## WHAT TO DO
Could you write out the lines below exactly, beginning with the first and finishing with the one that contains "List.last (Metrics.timeline m') x = x /\"?

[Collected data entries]

(** The throughput sampler keeps a bounded ring: a sample appends the traffic since
    the previous one (saturating at zero), keeps exactly the newest MAX_SAMPLES
    entries in order, and leaves the totals and the per-peer history alone. *)
Theorem sample_spec (m : Metrics.t) (now : Z) :
  let m' := Metrics.sample now m in
  let x := mkSample (Metrics.uptime_secs now m)
             (sat_sub (Metrics.total_up m) (Metrics.last m).1)
             (sat_sub (Metrics.total_down m) (Metrics.last m).2) in
  (length (Metrics.timeline m') <= 180)%nat /\
  (exists old, Metrics.timeline m ++ [x] = old ++ Metrics.timeline m') /\
  ((length (Metrics.timeline m) < 180)%nat -> Metrics.timeline m' = Metrics.timeline m ++ [x]) /\
  List.last (Metrics.timeline m') x = x /\
  Metrics.last m' = Metrics.totals m /\ Metrics.totals m' = Metrics.totals m /\
  Metrics.agg m' = Metrics.agg m.
Proof.
  cbv zeta. unfold Metrics.sample. cbn -[elapsed_secs sat_sub].
  rewrite trim_front_drop, length_app. change (Z.to_nat MAX_SAMPLES) with 180%nat. cbn [length].
  set (x := mkSample _ _ _). set (l := Metrics.timeline m). split_and!; try done.
  - rewrite length_drop, length_app. cbn [length]. lia.
  - eexists. symmetry. apply take_drop.
  - intros H. by replace (length l + 1 - 180)%nat with O by lia.
  - rewrite drop_app_le by lia. apply List.last_last.
Qed.
(* ===== verification/ServerThms.v ===== *)
(** What the server's runs guarantee: admission, isolation of routed packets,
    permissions, accounting, bounds, the client's view and the end of sessions. *)
From stdpp Require Import gmap.
From S2P Require Import Prelude Net Text Core Mpsc ServerConfig Router Session SessionInv SessionLaws.

Section Known.
Context `{IpNet}.

Lemma known_move cs s s' : known cs s -> move s s' -> In (sv_cfg s') cs -> known cs s'.
Proof.
  intros [Hc Hi] Hm Hc'. split; [done|]. clear Hc'. destruct Hm; try done.
  all: try (apply insert_Forall; [done|]; try conn_inv Hi; cbn;
    match goal with P : cn_phase _ = _, G : peer_known _ _ |- _ => rewrite P in G | _ => idtac end; done).
  - apply insert_Forall; [done|]. apply admission_ok in H2 as [Hf _]. cbn. eauto.
  - apply insert_Forall; [done|]. conn_inv Hi. rewrite H1 in H3.
    apply net_offer_eq in H2 as (-> & _ & _). intros ? [= <-]. done.
  - destruct (do_action_conn c b ss a rest k s) as (p & m & ->).
    apply insert_Forall; [done|]. conn_inv Hi. by rewrite H1 in H2.
Qed.

Lemma run_known es cs s s' :
  run es s = Some s' -> known cs s -> known (cs ++ configs es) s'.
Proof.
  revert cs s. induction es as [|e es IH]; cbn [runs]; intros cs s Hr Hk.
  - injection Hr as <-. unfold configs. cbn. by rewrite app_nil_r.
  - destruct (step s e) as [t|] eqn:E; [cbn in Hr|done].
    replace (cs ++ configs (e :: es)) with ((cs ++ configs [e]) ++ configs es)
      by (rewrite <- app_assoc; by destruct e).
    apply (IH _ _ Hr). apply (known_move _ s); [|by eapply step_moves|].
    + destruct Hk as [? Hk]. split; [apply in_or_app; auto|].
      eapply map_Forall_impl; [exact Hk|]. intros ? ? Hx.
      apply (peer_known_mono cs); [|exact Hx]. intros ? ?. apply in_or_app; auto.
    + rewrite (step_cfg _ _ _ E). apply in_or_app. destruct Hk as [? _]. destruct e; cbn; auto.
Qed.
End Known.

## RESPONSE TO THIS TASK
(** The throughput sampler keeps a bounded ring: a sample appends the traffic since
    the previous one (saturating at zero), keeps exactly the newest MAX_SAMPLES
    entries in order, and leaves the totals and the per-peer history alone. *)
Theorem sample_spec (m : Metrics.t) (now : Z) :
  let m' := Metrics.sample now m in
  let x := mkSample (Metrics.uptime_secs now m)
             (sat_sub (Metrics.total_up m) (Metrics.last m).1)
             (sat_sub (Metrics.total_down m) (Metrics.last m).2) in
  (length (Metrics.timeline m') <= 180)%nat /\
  (exists old, Metrics.timeline m ++ [x] = old ++ Metrics.timeline m') /\
  ((length (Metrics.timeline m) < 180)%nat -> Metrics.timeline m' = Metrics.timeline m ++ [x]) /\
  List.last (Metrics.timeline m') x = x /\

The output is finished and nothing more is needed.